# Installer MacPorts sur PPC G3 500



## Maxenceul (7 Décembre 2007)

Bonjour,

J'ai téléchargé puis installé la version 1.5 pour Tiger universal binary.
Suivant les consigne de A vos Mac n° 75 page 47, je lance le Terminal et j'entre la commande : sudo port sync.
J'obtiens le message suivant :

WARNING: Improper use of the sudo command could lead to data loss
or the deletion of important system files. Please double-check your
typing when using sudo. Type "man sudo" for more information.
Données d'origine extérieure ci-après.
Lemma list_snd endpoint key w :
  snd (as_value (result <- apiCall endpoint GET None ;;
                 field <- member result key ;;
                 ret (js_or field (Some (JArr [])))) w) =
  snd (apiCall endpoint GET None w).
Proof.
  unfold as_value, bind.
  destruct (apiCall endpoint GET None w) as [[result | e] w1]; [ | reflexivity ].
  now destruct result.
Qed.

(** What [uploadRichMenuImage] does to the world: nothing, or what its
    [apiCall] against the data-plane address does. *)
Lemma upload_snd richMenuId imageInput contentType w :
  snd (uploadRichMenuImage richMenuId imageInput contentType w) = w \/
  exists options,
    snd (uploadRichMenuImage richMenuId imageInput contentType w) =
    snd (apiCall ("/v2/bot/richmenu/" ++ richMenuId ++ "/content") options
           (Some (DATA_API_BASE_URL cfg)) w).
Proof.
  destruct imageInput as [b | p |].
  - destruct (oversized b) eqn:Ho.
    + left. destruct (upload_oversized richMenuId b contentType w Ho) as [m ->].
      reflexivity.
    + right. eexists. rewrite (upload_buffer_accepted _ _ _ _ Ho). reflexivity.
  - destruct (fs_existsSync (path_resolve p)) eqn:He.
    + destruct (fs_readFileSync (path_resolve p)) as [b | e] eqn:Hr.
      * destruct (oversized b) eqn:Ho.
        -- left.
           destruct (upload_file_oversized richMenuId p contentType w b He Hr Ho)
             as [m ->].
           reflexivity.
        -- right. eexists.
           rewrite (upload_file_accepted _ _ _ _ _ He Hr Ho). reflexivity.
      * left. now rewrite (upload_read_failed _ _ _ _ _ He Hr).
    + left. now rewrite (upload_missing_file _ _ _ _ He).
  - left. now rewrite upload_other.
Qed.

(** Every transport call of an operation goes to the base address meant for
    it. *)
Lemma call_only_requests op w :
  exists events,
    snd (call op w) = push w events /\
    only_requests_to (base_url_of op) events.
Proof.
  assert (Hnone : snd (call op w) = w ->
                  exists events,
                    snd (call op w) = push w events /\
                    only_requests_to (base_url_of op) events).
  { intro H. exists []. rewrite H, push_nil.
    split; [ reflexivity | apply only_requests_to_nil ]. }
  destruct op; unfold base_url_of; cbn [is_image_op];
    try (cbn [call]; rewrite as_json_snd;
         first [ apply (apiCall_only_requests _ _ None) ]).
  - cbn [call]. unfold listRichMenus. rewrite list_snd.
    apply (apiCall_only_requests _ _ None).
  - destruct (upload_snd richMenuId imageInput contentType w) as [H | [options H]].
    + apply Hnone. cbn [call]. now rewrite as_json_snd.
    + cbn [call]. rewrite as_json_snd, H.
      apply (apiCall_only_requests _ _ (Some (DATA_API_BASE_URL cfg))).
  - cbn [call]. rewrite as_buffer_snd.
    destruct (token_unset (channelAccessToken w)) eqn:Htok.
    + exists []. rewrite (download_unset _ _ Htok), push_nil.
      split; [ reflexivity | apply only_requests_to_nil ].
    + rewrite (download_snd _ _ Htok).
      destruct (fetchWithRetry_trace (download_url richMenuId)
                  (download_options (channelAccessToken w)) 0 w) as [k [_ Hk]].
      eexists. split; [ exact Hk | ].
      now apply (only_requests_to_run _ _ _ _
                   ("/v2/bot/richmenu/" ++ richMenuId ++ "/content")).
  - cbn [call]. rewrite as_json_snd. unfold bulkLinkRichMenu.
    destruct (500 <? length userIds)%nat.
    + exists []. rewrite push_nil.
      split; [ reflexivity | apply only_requests_to_nil ].
    + apply (apiCall_only_requests _ _ None).
  - cbn [call]. rewrite as_json_snd. unfold bulkUnlinkRichMenu.
    destruct (500 <? length userIds)%nat.
    + exists []. rewrite push_nil.
      split; [ reflexivity | apply only_requests_to_nil ].
    + apply (apiCall_only_requests _ _ None).
  - cbn [call]. unfold listRichMenuAliases. rewrite list_snd.
    apply (apiCall_only_requests _ _ None).
Qed.

(** With a credential, an operation whose input passes the local checks
    makes a transport call first. *)
Lemma call_accepted_sends op w :
  token_unset (channelAccessToken w) = false ->
  local_validation op = Accepted ->
  exists url init rest, snd (call op w) = push w (EvFetch url init :: rest).
Proof.
  intros Htok H.
  assert (Hapi : forall endpoint options baseUrl,
             exists url init rest,
               snd (apiCall endpoint options baseUrl w) =
               push w (EvFetch url init :: rest)).
  { intros endpoint options baseUrl.
    destruct (apiCall_reaches_network endpoint options baseUrl w Htok) as [rest Hr].
    eexists _, _, rest. exact Hr. }
  destruct op; cbn [local_validation] in H; cbn [call];
    rewrite ?as_json_snd, ?as_buffer_snd; try apply Hapi.
  - unfold listRichMenus. rewrite list_snd. apply Hapi.
  - destruct imageInput as [b | p |]; try discriminate.
    + destruct (oversized b) eqn:Ho; [ discriminate | ].
      rewrite (upload_buffer_accepted _ _ _ _ Ho). apply Hapi.
    + destruct (fs_existsSync (path_resolve p)) eqn:He; cbn [negb] in H;
        [ | discriminate ].
      destruct (fs_readFileSync (path_resolve p)) as [b | e] eqn:Hr;
        [ | discriminate ].
      destruct (oversized b) eqn:Ho; [ discriminate | ].
      rewrite (upload_file_accepted _ _ _ _ _ He Hr Ho). apply Hapi.
  - rewrite (download_snd _ _ Htok).
    destruct (fetchWithRetry_trace (download_url richMenuId)
                (download_options (channelAccessToken w)) 0 w) as [k [_ Hk]].
    destruct (retry_rounds_head (RETRY_BASE_DELAY_MS cfg) (download_url richMenuId)
                (download_options (channelAccessToken w)) k) as [rest Hrest].
    eexists _, _, rest. now rewrite Hk, Hrest.
  - unfold bulkLinkRichMenu. destruct (500 <? length userIds)%nat;
      [ discriminate | apply Hapi ].
  - unfold bulkUnlinkRichMenu. destruct (500 <? length userIds)%nat;
      [ discriminate | apply Hapi ].
  - unfold listRichMenuAliases. rewrite list_snd. apply Hapi.
Qed.

(** ** Retries that end before the bound *)

Lemma retry_rounds_S base url options start k :
  retry_rounds base url options start (S k) =
  (retry_round base url options start
   ++ retry_rounds base url options (S start) k)%list.
Proof. reflexivity. Qed.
To proceed, enter your password, or type Ctrl-C to abort.

Password:

Le curseur reste définitivement bloqué. Je ne peux plus rien entrer.
Que dois-je faire ou corriger ?

Merci à qui pourra m'expliquer.


----------



## maousse (7 Décembre 2007)

là il faut taper ton mot de passe administrateur, "à l'aveugle" (rien n'apparait à l'écran, pour ne pas qu'on t'espionne par dessus l'épaule), et confirmer par la touche entrée. Ce message apparaît seulement la première fois où tu utilises la commande sudo, qui permet d'exécuter une commande en tant que super utilisateur.


----------



## tatouille (11 Décembre 2007)

maousse a dit:


> là il faut taper ton mot de passe administrateur, "à l'aveugle" (rien n'apparait à l'écran, pour ne pas qu'on t'espionne par dessus l'épaule), et confirmer par la touche entrée. Ce message apparaît seulement la première fois où tu utilises la commande sudo, qui permet d'exécuter une commande en tant que super utilisateur.



oui cela s appele un shadow password , il faut quand meme taper enter pour valider


----------